In the archaeology of Taiwan, a sarcophagus is a megalithic monument that is carved with a rectangular groove. They are distributed around eastern Taiwan and are significant relics of the megalith culture.

They can be divided into movable and unmovable ones. Movable sarcophagus are carved with a giant bulk of stone, while the unmovable ones are directly carved on the laccolith. Square- or strip-like bulges can be seen on the outside of some movable sarcophagus. The grooves of most sarcophagus have holes penetrating to the outer side of the bulk.

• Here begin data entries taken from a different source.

(* ===== verification/Contents.v ===== *)
(** * The database a store holds

    StoreSpec.v relates a store to the databases that look the same to clients from some
    time on.  One of them is what is stored: it does not depend on the time, and every step
    of the store changes it as it changes the store. *)

From S2P Require Import Prelude Config S3Fifo State Store Steps StoreOps StoreSpec.

Section Contents.
Context {P : Platform} {CFG : HasConfig}.

Definition contents (c : Core) : Db := foldr (λ m db, (data <$> m) ∪ db) ∅ (shards c).

Lemma foldr_contents (l : list Shard) i k :
  (∀ j m, l !! j = Some m → j ≠ i → m !! k = None) →
  foldr (λ m (db : Db), (data <$> m) ∪ db) ∅ l !! k = data <$> (default ∅ (l !! i) !! k).
Proof.
  revert i. induction l as [|m l IH]; intros i Hl; cbn [foldr].
  - by rewrite lookup_nil, !lookup_empty.
  - destruct i as [|i]; cbn [lookup list_lookup].
    + rewrite lookup_union, lookup_fmap. cbn [default]. unfold id.
      destruct (m !! k) as [e|] eqn:E; cbn; [by rewrite union_Some_l|].
      rewrite (left_id_L None _), (IH (length l)).
      * rewrite lookup_ge_None_2 by done. cbn. by rewrite lookup_empty.
      * intros j m' Hj Hne. by apply (Hl (S j)).
    + rewrite lookup_union, lookup_fmap, (Hl 0%nat m) by done. cbn. rewrite (left_id_L None _). apply IH.
      intros j m' Hj Hne. apply (Hl (S j)); [done|lia].
Qed.

Lemma contents_lookup c k : core_wf c → contents c !! k = data <$> lookup_entry c k.
Proof.
  intros Hwf. apply (foldr_contents (shards c) (shard_of c k)). intros j m Hm Hne.
  destruct (m !! k) as [e|] eqn:E; [|done]. destruct Hne. symmetry. apply (wf_placed c Hwf j m); eauto.
Qed.

Lemma size_foldr_contents (l : list Shard) :
  (∀ i j m m' k, l !! i = Some m → l !! j = Some m' → is_Some (m !! k) → is_Some (m' !! k) → i = j) →
  Z.of_nat (size (foldr (λ m (db : Db), (data <$> m) ∪ db) ∅ l)) = zsum (λ m, Z.of_nat (size m)) l.
Proof.
  induction l as [|m l IH]; intros Hl; [done|]. cbn [foldr]. rewrite map_size_disj_union.
  - rewrite map_size_fmap, Nat2Z.inj_add, IH; [done|].
    intros i j m1 m2 k H1 H2 Hk1 Hk2. by injection (Hl (S i) (S j) m1 m2 k H1 H2 Hk1 Hk2).
  - apply map_disjoint_alt. intros k. rewrite lookup_fmap. destruct (m !! k) as [e|] eqn:E; [right|by left].
    rewrite (foldr_contents l (length l)); [by rewrite lookup_ge_None_2 by done|].
    intros j m' Hj _. destruct (m' !! k) eqn:E'; [|done].
    by discriminate (Hl 0%nat (S j) m m' k eq_refl Hj ltac:(eauto) ltac:(eauto)).
Qed.

(** [DBSIZE] counts what is stored. *)
Lemma size_contents c : core_wf c → Z.of_nat (size (contents c)) = (store_len c).1.
Proof.
  intros Hwf. apply size_foldr_contents. intros i j m m' k Hi Hj Hk Hk'.
  by rewrite <- (wf_placed c Hwf i m k Hi Hk), <- (wf_placed c Hwf j m' k Hj Hk').
Qed.

Lemma contents_step k o d c c' :
  core_wf c → Step k o d c c' → contents c' = partial_alter (λ _, data <$> o) k (contents c).
Proof.
  intros Hwf HS. apply map_eq. intros k'. rewrite contents_lookup by (by eapply Step_wf).
  destruct (decide (k' = k)) as [->|Hne].
  - by rewrite lookup_partial_alter_eq, (Step_lookup _ _ _ _ _ Hwf HS).
  - rewrite lookup_partial_alter_ne by done. rewrite contents_lookup by done.
    by rewrite (Step_lookup_ne _ _ _ _ _ _ Hwf HS).
Qed.

Lemma contents_live now c k : core_wf c → db_live now (contents c) k = data <$> unexpired now (lookup_entry c k).
Proof. intros Hwf. apply agrees_live. unfold agrees. rewrite contents_lookup by done.
  destruct (lookup_entry c k) as [e|] eqn:E; [done|]. unfold db_live. by rewrite contents_lookup, E. Qed.

Lemma contents_insert k e d c c' :
  core_wf c → Step k (Some e) d c c' → contents c' = <[k:=data e]> (contents c).
Proof. intros Hwf HS. by rewrite (contents_step _ _ _ _ _ Hwf HS). Qed.

Lemma contents_delete k d c c' : core_wf c → Step k None d c c' → contents c' = base.delete k (contents c).
Proof. intros Hwf HS. by rewrite (contents_step _ _ _ _ _ Hwf HS). Qed.

Lemma contents_same k e e' d c c' :
  core_wf c → lookup_entry c k = Some e → same_data e e' → Step k (Some e') d c c' → contents c' = contents c.
Proof.
  intros Hwf He [Hv Hx] HS. rewrite (contents_insert _ _ _ _ _ Hwf HS). apply insert_id.
  rewrite contents_lookup, He by done. cbn. unfold data. by rewrite Hv, Hx.
Qed.

Lemma contents_still k c c' : core_wf c → Step k (lookup_entry c k) 0 c c' → contents c' = contents c.
Proof.
  intros Hwf HS. rewrite (contents_step _ _ _ _ _ Hwf HS). apply map_eq. intros k'.
  destruct (decide (k' = k)) as [->|Hne]; [|by rewrite lookup_partial_alter_ne].
  by rewrite lookup_partial_alter_eq, contents_lookup.
Qed.
End Contents.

Currently, sarcophagus have been unearthed in Hsinshe Site, Kung Hsia Site, Fengpin Site, and Taipalang Site in Hualien County, as well as Chankuang Site, Chilunshan Site, Chiatsouwan Site, Paishoulien Site, Chilin Site, Papien Site, Heping Site, and Tulan Site in Taitung County

Although they are often called “stone coffin” in their Chinese name, the sarcophagus are called so simply because of an intuitive observation on their shape. In reality, their function is not yet confirmed. No skeletons or other objects related to the funeral have been found. Aside from coffins, based on the holes in the grooves, they might also serve as tanks for water storage, with the holes discharging the water. Still, most people think that they have something to do with rituals or ceremonies. Recently, it is also discovered that the Amis (Pangcah) people living in eastern Taiwan have been re-using the sarcophagus by fragmenting it to pray for the rain.